### [INSTRUCTIONS TO FOLLOW]
Below are some records; output exactly the lines from the line with "class of [src/main.ts]. *)" to the line with "U+0020 SPACE *)", both ends kept, and nothing more.

(Collected data)

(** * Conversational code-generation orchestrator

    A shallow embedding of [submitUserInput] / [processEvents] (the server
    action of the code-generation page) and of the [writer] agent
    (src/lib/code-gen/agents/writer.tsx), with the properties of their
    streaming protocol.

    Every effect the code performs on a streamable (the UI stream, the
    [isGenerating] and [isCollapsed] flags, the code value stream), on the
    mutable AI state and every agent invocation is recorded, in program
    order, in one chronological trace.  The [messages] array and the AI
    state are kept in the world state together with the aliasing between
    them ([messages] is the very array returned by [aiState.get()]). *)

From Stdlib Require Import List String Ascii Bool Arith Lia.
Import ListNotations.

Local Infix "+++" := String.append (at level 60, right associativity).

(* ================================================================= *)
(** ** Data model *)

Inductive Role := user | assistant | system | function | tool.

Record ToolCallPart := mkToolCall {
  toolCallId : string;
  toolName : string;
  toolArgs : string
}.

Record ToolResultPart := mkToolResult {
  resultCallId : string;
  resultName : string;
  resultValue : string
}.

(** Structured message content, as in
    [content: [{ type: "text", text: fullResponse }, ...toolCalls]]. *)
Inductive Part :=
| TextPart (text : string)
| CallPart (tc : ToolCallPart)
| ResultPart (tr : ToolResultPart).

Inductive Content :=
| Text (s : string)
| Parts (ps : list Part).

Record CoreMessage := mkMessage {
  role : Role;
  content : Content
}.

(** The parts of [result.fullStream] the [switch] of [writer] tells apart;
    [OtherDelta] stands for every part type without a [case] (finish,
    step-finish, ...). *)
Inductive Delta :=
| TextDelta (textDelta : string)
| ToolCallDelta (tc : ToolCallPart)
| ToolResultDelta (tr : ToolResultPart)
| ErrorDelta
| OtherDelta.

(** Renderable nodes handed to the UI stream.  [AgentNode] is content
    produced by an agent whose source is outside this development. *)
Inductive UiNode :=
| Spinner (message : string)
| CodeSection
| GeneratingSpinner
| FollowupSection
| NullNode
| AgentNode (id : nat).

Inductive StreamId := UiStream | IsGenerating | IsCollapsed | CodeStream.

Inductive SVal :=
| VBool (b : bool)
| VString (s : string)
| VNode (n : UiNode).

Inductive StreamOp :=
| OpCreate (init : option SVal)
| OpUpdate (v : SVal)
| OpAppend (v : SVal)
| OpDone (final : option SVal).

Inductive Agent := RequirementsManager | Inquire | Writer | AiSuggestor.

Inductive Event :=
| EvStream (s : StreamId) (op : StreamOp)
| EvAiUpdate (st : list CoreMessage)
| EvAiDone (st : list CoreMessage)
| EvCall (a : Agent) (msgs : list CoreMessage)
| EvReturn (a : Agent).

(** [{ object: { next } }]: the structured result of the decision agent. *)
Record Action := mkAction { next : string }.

* * *

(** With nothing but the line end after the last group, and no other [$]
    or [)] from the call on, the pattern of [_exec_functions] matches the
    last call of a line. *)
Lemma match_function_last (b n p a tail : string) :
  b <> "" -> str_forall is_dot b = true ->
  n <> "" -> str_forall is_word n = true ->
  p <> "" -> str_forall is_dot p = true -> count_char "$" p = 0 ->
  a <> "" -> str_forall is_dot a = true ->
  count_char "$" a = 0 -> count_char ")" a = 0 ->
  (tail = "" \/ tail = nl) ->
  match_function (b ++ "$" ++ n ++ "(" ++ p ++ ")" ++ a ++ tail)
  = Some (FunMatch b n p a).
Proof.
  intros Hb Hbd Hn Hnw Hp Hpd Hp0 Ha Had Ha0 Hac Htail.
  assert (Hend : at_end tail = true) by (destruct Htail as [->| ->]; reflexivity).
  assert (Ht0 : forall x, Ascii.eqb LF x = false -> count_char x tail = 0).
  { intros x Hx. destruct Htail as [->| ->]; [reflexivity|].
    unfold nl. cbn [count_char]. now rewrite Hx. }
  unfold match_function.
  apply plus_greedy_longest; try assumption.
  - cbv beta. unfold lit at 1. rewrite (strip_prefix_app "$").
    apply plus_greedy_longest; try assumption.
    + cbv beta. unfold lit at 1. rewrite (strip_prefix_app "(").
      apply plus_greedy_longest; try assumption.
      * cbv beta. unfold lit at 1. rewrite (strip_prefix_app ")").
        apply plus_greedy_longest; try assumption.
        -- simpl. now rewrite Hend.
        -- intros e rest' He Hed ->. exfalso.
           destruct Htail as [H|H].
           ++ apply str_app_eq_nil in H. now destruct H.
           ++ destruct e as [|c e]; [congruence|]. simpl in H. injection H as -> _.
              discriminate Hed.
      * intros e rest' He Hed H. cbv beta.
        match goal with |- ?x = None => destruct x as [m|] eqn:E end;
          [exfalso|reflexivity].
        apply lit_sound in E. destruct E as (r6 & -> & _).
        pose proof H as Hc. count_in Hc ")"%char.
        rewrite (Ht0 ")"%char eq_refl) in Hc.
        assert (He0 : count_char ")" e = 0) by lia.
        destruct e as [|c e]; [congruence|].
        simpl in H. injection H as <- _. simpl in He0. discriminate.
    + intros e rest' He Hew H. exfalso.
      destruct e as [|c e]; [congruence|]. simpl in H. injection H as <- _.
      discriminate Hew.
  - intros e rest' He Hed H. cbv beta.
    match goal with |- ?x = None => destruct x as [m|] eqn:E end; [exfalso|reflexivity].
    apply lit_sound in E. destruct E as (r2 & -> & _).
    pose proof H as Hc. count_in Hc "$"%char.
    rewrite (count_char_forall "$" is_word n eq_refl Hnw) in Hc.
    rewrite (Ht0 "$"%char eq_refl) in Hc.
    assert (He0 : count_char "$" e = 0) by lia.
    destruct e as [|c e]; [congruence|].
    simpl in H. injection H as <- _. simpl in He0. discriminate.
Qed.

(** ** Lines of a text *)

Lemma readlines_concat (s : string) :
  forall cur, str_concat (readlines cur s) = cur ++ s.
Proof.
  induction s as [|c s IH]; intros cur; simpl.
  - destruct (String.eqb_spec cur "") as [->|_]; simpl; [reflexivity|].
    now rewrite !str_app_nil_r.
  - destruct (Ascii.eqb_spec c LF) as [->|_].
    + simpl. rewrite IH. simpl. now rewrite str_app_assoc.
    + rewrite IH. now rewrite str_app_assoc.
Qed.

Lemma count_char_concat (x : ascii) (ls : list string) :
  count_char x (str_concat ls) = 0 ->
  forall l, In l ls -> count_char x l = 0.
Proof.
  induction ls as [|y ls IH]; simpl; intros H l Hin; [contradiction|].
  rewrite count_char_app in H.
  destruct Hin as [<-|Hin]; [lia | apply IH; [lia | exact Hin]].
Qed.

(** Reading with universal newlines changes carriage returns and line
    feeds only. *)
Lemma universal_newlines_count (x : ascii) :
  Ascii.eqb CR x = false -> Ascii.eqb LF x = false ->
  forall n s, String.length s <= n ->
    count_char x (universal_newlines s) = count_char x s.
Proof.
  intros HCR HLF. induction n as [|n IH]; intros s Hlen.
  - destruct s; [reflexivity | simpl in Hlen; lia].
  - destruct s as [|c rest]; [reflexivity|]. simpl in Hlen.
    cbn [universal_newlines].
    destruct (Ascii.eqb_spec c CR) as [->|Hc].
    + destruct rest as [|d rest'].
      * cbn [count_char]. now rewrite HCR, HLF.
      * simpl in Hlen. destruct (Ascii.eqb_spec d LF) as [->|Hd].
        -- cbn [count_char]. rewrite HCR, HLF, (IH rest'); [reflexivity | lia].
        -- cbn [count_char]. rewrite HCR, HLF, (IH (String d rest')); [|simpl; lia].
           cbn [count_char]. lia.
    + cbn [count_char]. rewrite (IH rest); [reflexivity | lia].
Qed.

---

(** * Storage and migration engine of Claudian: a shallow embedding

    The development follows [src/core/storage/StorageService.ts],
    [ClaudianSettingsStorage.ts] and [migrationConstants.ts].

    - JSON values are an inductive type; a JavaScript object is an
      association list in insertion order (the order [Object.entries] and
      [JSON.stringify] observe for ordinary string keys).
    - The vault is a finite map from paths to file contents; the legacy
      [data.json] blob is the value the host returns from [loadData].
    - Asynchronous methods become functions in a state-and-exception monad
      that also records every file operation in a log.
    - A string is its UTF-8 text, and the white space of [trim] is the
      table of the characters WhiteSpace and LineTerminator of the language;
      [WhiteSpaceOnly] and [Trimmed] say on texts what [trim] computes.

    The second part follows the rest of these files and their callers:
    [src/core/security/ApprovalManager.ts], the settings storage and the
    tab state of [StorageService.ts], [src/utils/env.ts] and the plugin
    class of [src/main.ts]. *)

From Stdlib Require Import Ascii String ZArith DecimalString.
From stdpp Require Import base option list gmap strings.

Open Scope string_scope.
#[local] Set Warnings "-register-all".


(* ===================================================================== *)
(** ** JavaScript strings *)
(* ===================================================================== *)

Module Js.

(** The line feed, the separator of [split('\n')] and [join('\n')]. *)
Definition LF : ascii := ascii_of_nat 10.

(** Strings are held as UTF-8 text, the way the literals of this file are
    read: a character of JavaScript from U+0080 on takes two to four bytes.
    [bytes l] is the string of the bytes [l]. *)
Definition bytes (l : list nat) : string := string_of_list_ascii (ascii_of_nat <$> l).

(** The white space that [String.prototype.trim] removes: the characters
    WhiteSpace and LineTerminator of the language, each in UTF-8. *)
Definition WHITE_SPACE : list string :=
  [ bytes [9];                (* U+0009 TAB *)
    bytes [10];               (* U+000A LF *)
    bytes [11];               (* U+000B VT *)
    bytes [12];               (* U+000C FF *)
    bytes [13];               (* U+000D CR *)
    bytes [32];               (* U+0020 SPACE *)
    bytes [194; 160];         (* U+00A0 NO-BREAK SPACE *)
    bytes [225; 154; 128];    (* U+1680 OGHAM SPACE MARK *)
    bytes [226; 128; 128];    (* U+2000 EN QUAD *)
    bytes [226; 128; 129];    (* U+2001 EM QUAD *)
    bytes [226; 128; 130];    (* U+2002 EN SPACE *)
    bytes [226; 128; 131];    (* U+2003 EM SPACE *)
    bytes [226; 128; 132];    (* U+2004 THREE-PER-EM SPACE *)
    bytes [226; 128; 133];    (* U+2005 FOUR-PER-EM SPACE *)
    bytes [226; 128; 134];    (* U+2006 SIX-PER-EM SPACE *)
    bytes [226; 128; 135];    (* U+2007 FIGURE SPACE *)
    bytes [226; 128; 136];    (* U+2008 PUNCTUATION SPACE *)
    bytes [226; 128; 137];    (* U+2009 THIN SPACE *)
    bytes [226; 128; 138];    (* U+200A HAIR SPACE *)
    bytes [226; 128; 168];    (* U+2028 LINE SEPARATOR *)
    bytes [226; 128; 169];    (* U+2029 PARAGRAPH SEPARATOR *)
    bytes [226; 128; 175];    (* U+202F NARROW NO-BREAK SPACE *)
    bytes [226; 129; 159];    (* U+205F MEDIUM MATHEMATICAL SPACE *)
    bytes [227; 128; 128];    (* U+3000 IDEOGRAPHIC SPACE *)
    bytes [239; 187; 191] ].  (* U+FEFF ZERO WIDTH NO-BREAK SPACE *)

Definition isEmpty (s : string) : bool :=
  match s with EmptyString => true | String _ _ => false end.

### [FINISHED TASK]
    class of [src/main.ts]. *)

From Stdlib Require Import Ascii String ZArith DecimalString.
From stdpp Require Import base option list gmap strings.

Open Scope string_scope.
#[local] Set Warnings "-register-all".


(* ===================================================================== *)
(** ** JavaScript strings *)
(* ===================================================================== *)

Module Js.

(** The line feed, the separator of [split('\n')] and [join('\n')]. *)
Definition LF : ascii := ascii_of_nat 10.

(** Strings are held as UTF-8 text, the way the literals of this file are
    read: a character of JavaScript from U+0080 on takes two to four bytes.
    [bytes l] is the string of the bytes [l]. *)
Definition bytes (l : list nat) : string := string_of_list_ascii (ascii_of_nat <$> l).

(** The white space that [String.prototype.trim] removes: the characters
    WhiteSpace and LineTerminator of the language, each in UTF-8. *)
Definition WHITE_SPACE : list string :=
  [ bytes [9];                (* U+0009 TAB *)
    bytes [10];               (* U+000A LF *)
    bytes [11];               (* U+000B VT *)
    bytes [12];               (* U+000C FF *)
    bytes [13];               (* U+000D CR *)
    bytes [32];               (* U+0020 SPACE *)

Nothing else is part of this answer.